## TASK PROMPT
A faithful, complete copy of the records is required.

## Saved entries
——————

(** C27. Whatever the balancer, the stopper threads, the workers, the hotplug hooks and the core
    do in whatever order: the references held on tasks are exactly those of the requests
    that are pending, so none is given back twice or forgotten; a run queue that is to push a
    task is marked as balancing, has another CPU as its target and at most one work queued;
    no [BUG_ON] of the balancer fails. *)
Theorem task_references_balanced s0 s :
  at_boot s0 -> rtc lb_step s0 s ->
  (forall p, references s p = requests s p) /\ (c_bug ∉ lb_calls s) /\
  forall c, is_cpu c ->
    match q_push_task (lb_rqs s c) with
    | Some _ => q_active (lb_rqs s c) = true /\ q_push_cpu (lb_rqs s c) <> c /\ (q_stops (lb_rqs s c) <= 1)%nat
    | None => q_stops (lb_rqs s c) = 0%nat
    end.
Proof.
  intros B St. assert (orderly s) as (o & [O _ F N]).
  { apply boot_orderly in B. revert B. induction St as [|x y z H _ IH]; [done|]. intros O. by apply IH, (step_orderly x). }
  split_and!; [done|done|]. intros c Hc. specialize (O c Hc). unfold owned in O.
  destruct (o c); destruct O as (A1 & A2 & A3 & O); rewrite A2; [done| |done|done].
  split_and!; [done|tauto|done].
Qed.

(** The tick of CPU 1 asks for its task to be pushed to CPU 5, and the stopper thread does. *)
Definition demo_act : act_env :=
  mk_act demo_bl (fun _ => true) (fun _ => true) (fun _ => true) (fun _ => 8) true false 0 0 (fun _ => None)
    false false (fun _ => false) (fun _ _ => None) 0 0 1 1 1000000 true 0 false 0 (fun _ => false) None (fun _ => false) (fun _ _ => true) None.
Definition demo_mis : lb_sys := on_rq 1 (fun q => q <| q_misfit := 1 |>) demo_lb.
Definition demo_ticked : lb_sys := walt_lb_tick demo_act 1 demo_mis.
Definition demo_pushed : lb_sys := stop_walt_lb_active_migration demo_act 1 1 demo_ticked.

Lemma task_references_balanced_witness :
  lb_calls demo_pushed = [c_mvp_tick 1; c_get 11; c_stop 1; c_wake_idle 5; c_detach 11 1 5; c_attach 11 5; c_count_active 5; c_put 11] /\
  forall p, references demo_pushed p = requests demo_pushed p.
Proof.
  split; [vm_compute; reflexivity|]. apply (task_references_balanced demo_lb).
  - split_and!; done.
  - eapply rtc_l; [exact (ls_misfit 1 1 demo_lb)|]. eapply rtc_l; [exact (ls_tick demo_act 1 demo_mis ltac:(split; vm_compute; [discriminate|reflexivity]))|].
    apply rtc_once. exact (ls_stop demo_act 1 1 demo_ticked ltac:(split; vm_compute; [discriminate|reflexivity]) ltac:(vm_compute; lia)).
Defined.

End Requests.

(** ** What moves, and where to *)

Module Moves.
Import Searching Energies Busiest Pulling Requests.

Section Operation.
Context (a : act_env).

Lemma calls_call c s : lb_calls (call c s) = lb_calls s ++ [c].
Proof. done. Qed.
Lemma stop_one_calls cpu s :
  let r := stop_one_cpu_nowait a cpu s in
  r.2 = ac_stop_ok a cpu /\ lb_calls r.1 = lb_calls s ++ (if ac_stop_ok a cpu then [c_stop cpu] else []).
Proof. unfold stop_one_cpu_nowait. destruct (ac_stop_ok a cpu); [done|]. cbn. by rewrite app_nil_r. Qed.

(** What a request for the running task [p] leaves in the calls. *)
Definition push_calls (src p : Z) : list lb_call := c_get p :: (if ac_stop_ok a src then [c_stop src] else []).

Lemma active_scan_calls dst src l : forall s,
  lb_calls (active_scan a s dst src l) = lb_calls s \/
  exists p, p ∈ l /\ bl_on_cpu (ac_bl a) src p = true /\ cpus_allowed a p dst = true /\ bl_delayed (ac_bl a) p = false /\
    lb_calls (active_scan a s dst src l) = lb_calls s ++ push_calls src p.
Proof.
  induction l as [|p l IH]; intros s; cbn [active_scan]; [by left|].
  assert (forall s', lb_calls s' = lb_calls s -> lb_calls (active_scan a s' dst src l) = lb_calls s \/
    exists p0, p0 ∈ p :: l /\ bl_on_cpu (ac_bl a) src p0 = true /\ cpus_allowed a p0 dst = true /\ bl_delayed (ac_bl a) p0 = false /\
    lb_calls (active_scan a s' dst src l) = lb_calls s ++ push_calls src p0) as IH'.
  { intros s' E. destruct (IH s') as [H|(q & H & H')]; [left; congruence|right]. exists q. rewrite <- E. split; [by right|done]. }
  destruct (_ && walt_pipeline_low_latency_task _); [by apply IH'|]. destruct (bl_on_cpu _ src p) eqn:Eo; [|by apply IH'].
  destruct (cpus_allowed a p dst && negb (bl_delayed (ac_bl a) p)) eqn:Ea; [|by left].
  apply andb_true_iff in Ea as [Ea Ed%negb_true_iff].
  assert (lb_calls (need_active_lb (ac_bl a) s p dst src).1 = lb_calls s) as En.
  { unfold need_active_lb. repeat case_match; simplify_eq; done. }
  destruct (need_active_lb _ _ _ _ _) as [s1 need]. cbn [fst] in En. destruct need; [|by left]. right. exists p.
  split; [left|]. split_and!; try done.
  pose proof (stop_one_calls src (request_push src dst p s1)) as [E1 E2]. cbv zeta in *.
  destruct (stop_one_cpu_nowait _ _ _) as [s2 ok]. cbn [fst snd] in *. subst ok. rewrite request_push_calls, En in E2.
  unfold push_calls. rewrite <- app_assoc in E2. by destruct (ac_stop_ok a src).
Qed.

(** The candidates of a pull, in the order they are seen. *)
Definition candidates (dst src : Z) (force : bool) (s : lb_sys) : list Z :=
  first_eligible (ac_bl a) dst src (check_for_higher_capacity (bl_fit (ac_bl a)) src dst)
    (check_for_higher_capacity (bl_fit (ac_bl a)) dst src) force s 6 (bl_cfs (ac_bl a) src).
Definition pulled (dst src : Z) (force : bool) (s s' : lb_sys) (p : Z) : Prop :=
  best_of (check_for_higher_capacity (bl_fit (ac_bl a)) src dst) s (candidates dst src force s) p /\
  lb_calls s' = lb_calls s ++ [c_detach p src dst; c_attach p dst; c_count_idle dst].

——————

## SOLUTION FOR THIS EXERCISE
(** C27. Whatever the balancer, the stopper threads, the workers, the hotplug hooks and the core
    do in whatever order: the references held on tasks are exactly those of the requests
    that are pending, so none is given back twice or forgotten; a run queue that is to push a
    task is marked as balancing, has another CPU as its target and at most one work queued;
    no [BUG_ON] of the balancer fails. *)
Theorem task_references_balanced s0 s :
  at_boot s0 -> rtc lb_step s0 s ->
  (forall p, references s p = requests s p) /\ (c_bug ∉ lb_calls s) /\
  forall c, is_cpu c ->
    match q_push_task (lb_rqs s c) with
    | Some _ => q_active (lb_rqs s c) = true /\ q_push_cpu (lb_rqs s c) <> c /\ (q_stops (lb_rqs s c) <= 1)%nat
    | None => q_stops (lb_rqs s c) = 0%nat
    end.
Proof.
  intros B St. assert (orderly s) as (o & [O _ F N]).
  { apply boot_orderly in B. revert B. induction St as [|x y z H _ IH]; [done|]. intros O. by apply IH, (step_orderly x). }
  split_and!; [done|done|]. intros c Hc. specialize (O c Hc). unfold owned in O.
  destruct (o c); destruct O as (A1 & A2 & A3 & O); rewrite A2; [done| |done|done].
  split_and!; [done|tauto|done].
Qed.

(** The tick of CPU 1 asks for its task to be pushed to CPU 5, and the stopper thread does. *)
Definition demo_act : act_env :=
  mk_act demo_bl (fun _ => true) (fun _ => true) (fun _ => true) (fun _ => 8) true false 0 0 (fun _ => None)
    false false (fun _ => false) (fun _ _ => None) 0 0 1 1 1000000 true 0 false 0 (fun _ => false) None (fun _ => false) (fun _ _ => true) None.
Definition demo_mis : lb_sys := on_rq 1 (fun q => q <| q_misfit := 1 |>) demo_lb.
Definition demo_ticked : lb_sys := walt_lb_tick demo_act 1 demo_mis.
Definition demo_pushed : lb_sys := stop_walt_lb_active_migration demo_act 1 1 demo_ticked.

Lemma task_references_balanced_witness :
  lb_calls demo_pushed = [c_mvp_tick 1; c_get 11; c_stop 1; c_wake_idle 5; c_detach 11 1 5; c_attach 11 5; c_count_active 5; c_put 11] /\
  forall p, references demo_pushed p = requests demo_pushed p.
Proof.
  split; [vm_compute; reflexivity|]. apply (task_references_balanced demo_lb).
  - split_and!; done.
  - eapply rtc_l; [exact (ls_misfit 1 1 demo_lb)|]. eapply rtc_l; [exact (ls_tick demo_act 1 demo_mis ltac:(split; vm_compute; [discriminate|reflexivity]))|].
    apply rtc_once. exact (ls_stop demo_act 1 1 demo_ticked ltac:(split; vm_compute; [discriminate|reflexivity]) ltac:(vm_compute; lia)).
Defined.

End Requests.

(** ** What moves, and where to *)

Module Moves.
Import Searching Energies Busiest Pulling Requests.

Section Operation.
Context (a : act_env).

Lemma calls_call c s : lb_calls (call c s) = lb_calls s ++ [c].
Proof. done. Qed.
Lemma stop_one_calls cpu s :
  let r := stop_one_cpu_nowait a cpu s in
  r.2 = ac_stop_ok a cpu /\ lb_calls r.1 = lb_calls s ++ (if ac_stop_ok a cpu then [c_stop cpu] else []).
Proof. unfold stop_one_cpu_nowait. destruct (ac_stop_ok a cpu); [done|]. cbn. by rewrite app_nil_r. Qed.

(** What a request for the running task [p] leaves in the calls. *)
Definition push_calls (src p : Z) : list lb_call := c_get p :: (if ac_stop_ok a src then [c_stop src] else []).

Lemma active_scan_calls dst src l : forall s,
  lb_calls (active_scan a s dst src l) = lb_calls s \/
  exists p, p ∈ l /\ bl_on_cpu (ac_bl a) src p = true /\ cpus_allowed a p dst = true /\ bl_delayed (ac_bl a) p = false /\
    lb_calls (active_scan a s dst src l) = lb_calls s ++ push_calls src p.
Proof.
  induction l as [|p l IH]; intros s; cbn [active_scan]; [by left|].
  assert (forall s', lb_calls s' = lb_calls s -> lb_calls (active_scan a s' dst src l) = lb_calls s \/
    exists p0, p0 ∈ p :: l /\ bl_on_cpu (ac_bl a) src p0 = true /\ cpus_allowed a p0 dst = true /\ bl_delayed (ac_bl a) p0 = false /\
    lb_calls (active_scan a s' dst src l) = lb_calls s ++ push_calls src p0) as IH'.
  { intros s' E. destruct (IH s') as [H|(q & H & H')]; [left; congruence|right]. exists q. rewrite <- E. split; [by right|done]. }
  destruct (_ && walt_pipeline_low_latency_task _); [by apply IH'|]. destruct (bl_on_cpu _ src p) eqn:Eo; [|by apply IH'].
  destruct (cpus_allowed a p dst && negb (bl_delayed (ac_bl a) p)) eqn:Ea; [|by left].
  apply andb_true_iff in Ea as [Ea Ed%negb_true_iff].
  assert (lb_calls (need_active_lb (ac_bl a) s p dst src).1 = lb_calls s) as En.
  { unfold need_active_lb. repeat case_match; simplify_eq; done. }
  destruct (need_active_lb _ _ _ _ _) as [s1 need]. cbn [fst] in En. destruct need; [|by left]. right. exists p.
  split; [left|]. split_and!; try done.
  pose proof (stop_one_calls src (request_push src dst p s1)) as [E1 E2]. cbv zeta in *.
  destruct (stop_one_cpu_nowait _ _ _) as [s2 ok]. cbn [fst snd] in *. subst ok. rewrite request_push_calls, En in E2.
  unfold push_calls. rewrite <- app_assoc in E2. by destruct (ac_stop_ok a src).
Qed.

(** The candidates of a pull, in the order they are seen. *)
Definition candidates (dst src : Z) (force : bool) (s : lb_sys) : list Z :=
  first_eligible (ac_bl a) dst src (check_for_higher_capacity (bl_fit (ac_bl a)) src dst)
    (check_for_higher_capacity (bl_fit (ac_bl a)) dst src) force s 6 (bl_cfs (ac_bl a) src).
Definition pulled (dst src : Z) (force : bool) (s s' : lb_sys) (p : Z) : Prop :=
  best_of (check_for_higher_capacity (bl_fit (ac_bl a)) src dst) s (candidates dst src force s) p /\
  lb_calls s' = lb_calls s ++ [c_detach p src dst; c_attach p dst; c_count_idle dst].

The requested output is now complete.